Energy Evolution: June 2, 2008
Guimond Takes Helm Of Canadian Electricity Association
Canada’s electricity industry has experienced a reversal of fortune in the past decade, from having too much capacity to not having enough and the industry will be preoccupied for the next several years with adding more generation and transmission, while at the same time having to make its power greener, says the new head of the group that represents the industry.
Pierre Guimond, who became president and CEO of the Montreal-based Canadian Electricity Association (CEA) on May 27, replacing retiring former head Hans Konow, who had held that position for 26 years, told Energy Evolution that utilities and others involved in the power industry will have to raise several billion dollars to develop new facilities, just one of many challenges they face.
“Across the country there’s a need to build new generation,” says Guimond, who worked for the CEA for seven years through to 1999 as its senior adviser, government relations, before becoming executive assistant and political adviser to a number of federal cabinet ministers, followed by a stint at the Canadian Nuclear Association, where he co-ordinated regulatory activities and guided policy development.
He says new nuclear power plants alone will cost about $40 billion over the next decade or so, with another $80 billion likely to be spent on non-nuclear power generation.
In addition, he says billions will have to be spent on new transmission across the country.
Canada is one of the largest per capita users of electricity in the world, thanks to its cold climate and large land mass.
For instance, California, with a population of over 38 million, five million more than Canada, has total installed generation capacity of about 50,000 megawatts (MW), while Canada has installed capacity of 120,000 MW.
Guimond says the CEA, which is now largely an advocacy body for industry, works closely with governments when they’re drafting policies that will impact the electricity industry.
“We meet with government regularly,” he says. “We have helped design environmental laws [that affect the industry].”
The industry is “getting greener,” he adds, with a shift from coal-fired power to wind, solar and other renewables.
The Ontario government, for example, wants to have all of that province’s coal-fired plants closed by 2014 because of the impact of coal-fired generation on the environment.
But the industry is already much more environmentally sustainable than it’s often given credit for, he says.

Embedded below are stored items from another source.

(* ===== verification/GroupCalls.v ===== *)
(** Group calls ([piltover/app/utils/group_calls.py],
    [piltover/app/handlers/group_calls.py], [piltover/db/models/group_call.py],
    [piltover/db/models/group_call_participant.py]).

    The tables are maps, an operation reads a row, changes the object and saves
    the fields it changed, so that object and row agree after it; every request runs
    alone. What is sent to clients and to the media server is a log of events. The
    clock, the ten random numbers of [ensure_unique_ssrc] and the parsed join
    parameters are arguments; [Peer.from_input_peer_raise] is a parameter. *)
From stdpp Require Import pretty.
From S2P Require Import Prelude PyBytes TlObject SessionManager Rights.

(** ** Rows *)
Inductive place := InChat (id : Z) | InChannel (id : Z).
#[export] Instance place_eq_dec : EqDecision place.
Proof. solve_decision. Defined.
#[export] Instance place_countable : Countable place.
Proof.
  refine (inj_countable' (fun p => match p with InChat i => inl i | InChannel i => inr i end)
    (fun s => match s with inl i => InChat i | inr i => InChannel i end) _). by intros [].
Defined.

Record GroupCall := MkGroupCall {
  g_access_hash : Z; g_created_at : Z; g_started_at : option Z; g_discarded_at : option Z; g_title : option pystr;
  g_join_muted : bool; g_schedule_date : option Z; g_version : Z; g_participants_version : Z; g_next_source : Z;
  g_invite_hash : option pystr; g_creator : Z; g_place : place }.

(** The four columns of a participant that say who hears him *)
Record Mute := MkMute { muted : bool; muted_by_admin : bool; volume : Z; volume_by_admin : bool }.

(** Source, endpoint, source groups and pause of the video or the presentation *)
Definition source_groups : Type := list (pystr * list Z).
Record Stream := MkStream { st_source : option Z; st_endpoint : option pystr; st_groups : option source_groups; st_paused : bool }.

Record Participant := MkPart {
  gp_join_as_user : option Z; gp_join_as_channel : option Z; gp_source : Z; gp_mute : Mute; gp_video_stopped : bool;
  gp_video : Stream; gp_presentation : Stream; gp_raise_hand_rating : option Z; gp_left : bool; gp_joined_at : Z }.

Inductive event :=
  | CallUpdate (call : Z)
  | ParticipantsUpdate (call user : Z) (exclude : option Z) (broadcast : bool)
  | ServiceMessage (call author : Z) (duration : option Z)
  | CloseRoom (call : Z)
  | SfuState (call user : Z) (paused : bool)
  | SfuLeave (call user : Z)
  | SpeakingUpdate (call user : Z).

Record CallDb := MkCallDb {
  calls : gmap Z GroupCall;
  parts : gmap (Z * Z) Participant;          (* unique by group call and user *)
  chats : gmap place ChatBase;
  members : gmap (place * Z) ChatParticipant;
  last_speaking_broadcast : gmap (Z * Z) Z;
  last_sfu_pause_state : gmap (Z * Z) bool;
  log : list event;
}.
Abbreviation C := (M CallDb).

Definition DEFAULT_GROUP_CALL_VOLUME : Z := 10000.
Definition ADMIN_VOLUME_MUTE_THRESHOLD : Z := 100.
Definition no_stream : Stream := MkStream None None None false.

(** ** Writing rows *)
Definition with_calls (c : gmap Z GroupCall) (d : CallDb) : CallDb :=
  MkCallDb c (parts d) (chats d) (members d) (last_speaking_broadcast d) (last_sfu_pause_state d) (log d).
Definition with_parts (p : gmap (Z * Z) Participant) (d : CallDb) : CallDb :=
  MkCallDb (calls d) p (chats d) (members d) (last_speaking_broadcast d) (last_sfu_pause_state d) (log d).
Definition with_speaking (m : gmap (Z * Z) Z) (d : CallDb) : CallDb :=
  MkCallDb (calls d) (parts d) (chats d) (members d) m (last_sfu_pause_state d) (log d).
Definition with_pause (m : gmap (Z * Z) bool) (d : CallDb) : CallDb :=
  MkCallDb (calls d) (parts d) (chats d) (members d) (last_speaking_broadcast d) m (log d).
Definition emit (e : event) : C unit := modify (fun d =>
  MkCallDb (calls d) (parts d) (chats d) (members d) (last_speaking_broadcast d) (last_sfu_pause_state d) (log d ++ [e])).

Definition save_call (id : Z) (g : GroupCall) : C unit := modify (fun d => with_calls (<[id := g]> (calls d)) d).

(** [unique_together = ("group_call", "source")] *)
Definition source_free (d : CallDb) (call user source : Z) : bool :=
  bool_decide (map_Forall (fun ku p => ku.1 = call -> ku.2 <> user -> gp_source p <> source) (parts d)).
Definition save_part (call user : Z) (p : Participant) : C unit :=
  d ← get;
  if source_free d call user (gp_source p) then modify (fun d => with_parts (<[(call, user) := p]> (parts d)) d)
  else raise RuntimeError.

Definition with_mute (m : Mute) (p : Participant) : Participant :=
  MkPart (gp_join_as_user p) (gp_join_as_channel p) (gp_source p) m (gp_video_stopped p) (gp_video p) (gp_presentation p)
    (gp_raise_hand_rating p) (gp_left p) (gp_joined_at p).
Definition with_video (stopped : bool) (s : Stream) (p : Participant) : Participant :=
  MkPart (gp_join_as_user p) (gp_join_as_channel p) (gp_source p) (gp_mute p) stopped s (gp_presentation p)
    (gp_raise_hand_rating p) (gp_left p) (gp_joined_at p).
Definition with_presentation (s : Stream) (p : Participant) : Participant :=
  MkPart (gp_join_as_user p) (gp_join_as_channel p) (gp_source p) (gp_mute p) (gp_video_stopped p) (gp_video p) s
    (gp_raise_hand_rating p) (gp_left p) (gp_joined_at p).
Definition with_hand (r : option Z) (p : Participant) : Participant :=
  MkPart (gp_join_as_user p) (gp_join_as_channel p) (gp_source p) (gp_mute p) (gp_video_stopped p) (gp_video p)
    (gp_presentation p) r (gp_left p) (gp_joined_at p).
Definition with_left (l : bool) (p : Participant) : Participant :=
  MkPart (gp_join_as_user p) (gp_join_as_channel p) (gp_source p) (gp_mute p) (gp_video_stopped p) (gp_video p)
    (gp_presentation p) (gp_raise_hand_rating p) l (gp_joined_at p).
Definition with_join (u ch : option Z) (source : Z) (p : Participant) : Participant :=
  MkPart u ch source (gp_mute p) (gp_video_stopped p) (gp_video p) (gp_presentation p) (gp_raise_hand_rating p)
    (gp_left p) (gp_joined_at p).
Definition set_source (x : option Z) (s : Stream) : Stream := MkStream x (st_endpoint s) (st_groups s) (st_paused s).
Definition set_paused (b : bool) (s : Stream) : Stream := MkStream (st_source s) (st_endpoint s) (st_groups s) b.
(** Source, endpoint and groups set to [None], the pause kept *)
Definition drop_stream (s : Stream) : Stream := MkStream None None None (st_paused s).

(** ** [GroupCall] *)
Definition with_version (v pv : Z) (g : GroupCall) : GroupCall :=
  MkGroupCall (g_access_hash g) (g_created_at g) (g_started_at g) (g_discarded_at g) (g_title g) (g_join_muted g)
    (g_schedule_date g) v pv (g_next_source g) (g_invite_hash g) (g_creator g) (g_place g).
Definition with_times (s dd : option Z) (g : GroupCall) : GroupCall :=
  MkGroupCall (g_access_hash g) (g_created_at g) s dd (g_title g) (g_join_muted g)
    (g_schedule_date g) (g_version g) (g_participants_version g) (g_next_source g) (g_invite_hash g) (g_creator g) (g_place g).
Definition with_settings (t : option pystr) (m : bool) (h : option pystr) (g : GroupCall) : GroupCall :=
  MkGroupCall (g_access_hash g) (g_created_at g) (g_started_at g) (g_discarded_at g) t m
    (g_schedule_date g) (g_version g) (g_participants_version g) (g_next_source g) h (g_creator g) (g_place g).
Definition with_next_source (n : Z) (g : GroupCall) : GroupCall :=
  MkGroupCall (g_access_hash g) (g_created_at g) (g_started_at g) (g_discarded_at g) (g_title g) (g_join_muted g)
    (g_schedule_date g) (g_version g) (g_participants_version g) n (g_invite_hash g) (g_creator g) (g_place g).

Definition is_active (g : GroupCall) : bool :=
  bool_decide (g_discarded_at g = None) && bool_decide (is_Some (g_started_at g)).
Definition is_scheduled (g : GroupCall) : bool :=
  bool_decide (g_discarded_at g = None) && bool_decide (g_started_at g = None) && bool_decide (is_Some (g_schedule_date g)).

Definition of_call (d : CallDb) (call : Z) : gmap (Z * Z) Participant := filter (fun kv => kv.1.1 = call) (parts d).
Definition active_of (d : CallDb) (call : Z) : gmap (Z * Z) Participant :=
  filter (fun kv => kv.1.1 = call /\ gp_left kv.2 = false) (parts d).
Definition participants_count (d : CallDb) (call : Z) : nat := size (active_of d call).

Definition bump (g : GroupCall) : GroupCall := with_version (g_version g + 1) (g_version g + 1) g.
(** The object's version plus one, and nothing else *)
Definition next_version (g : GroupCall) : GroupCall := with_version (g_version g + 1) (g_participants_version g) g.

For instance, 60% of Canada’s power comes from hydroelectric facilities, which produce no greenhouse gas (GHG) emissions.
About 17-18% of Canada’s electricity comes from coal-fired plants, with about 15% generated from nuclear facilities and the rest by gas-fired plants and by renewables.
The provinces each have much different mixes of generation, something the CEA is mindful of when dealing with governments, he says.
For example, British Columbia, Manitoba, Newfoundland and Quebec generate most of their power from hydro facilities. Alberta, Saskatchewan and Nova Scotia rely on coal for a large percentage of their generation, while Ontario, New Brunswick and Prince Edward Island rely on a mix of power sources, including nuclear in the case of Ontario and New Brunswick (Quebec has the country’s only other nuclear plant).
Nuclear power, long a dormant source, is showing new signs of life, Guimond notes.
The Ontario government wants to see new and refurbished nuclear plants provide over 50% of the province’s power in the future, New Brunswick is refurbishing its Point Lepreau nuclear station and is considering allowing private developers to build another nuclear plant, and the governments in both Saskatchewan and Alberta have opened their arms to the possibility of nuclear development.
Although the CEA is supportive of government efforts to make Canada’s power mix greener, Guimond says its members are also concerned about regulatory delays that are causing projects to take increasingly longer to be approved and built.
“There’s a real concern among our members about the time it is taking to produce more generation,” he says.
Other issues that are of concern to the CEA include access to financing to develop power facilities, especially in the wake of the financial crisis surrounding derivatives and the deflation of real estate assets worldwide, the need for the best new technologies in developing those facilities, and the growing issue of labour shortages in the power industry, where a large percentage of workers are likely to retire over the next decade.
“In North America in the next 10 years an estimated 75 million people will retire and there are only 45 million people to replace them,” says Guimond.
The shrinkage of the industry’s talent pool, caused by those retirements, will create more engineering and technical challenges as the needed new facilities -- as well as replacement facilities -- need to be brought online, he says.
“We need to rely on a lot of engineering talent and the oilsands industry is using a lot of the engineering talent in Canada,” adds Guimond.
Ironically, the new CEA head may himself be one of those aging workers who need to be replaced in the next decade. He is 55.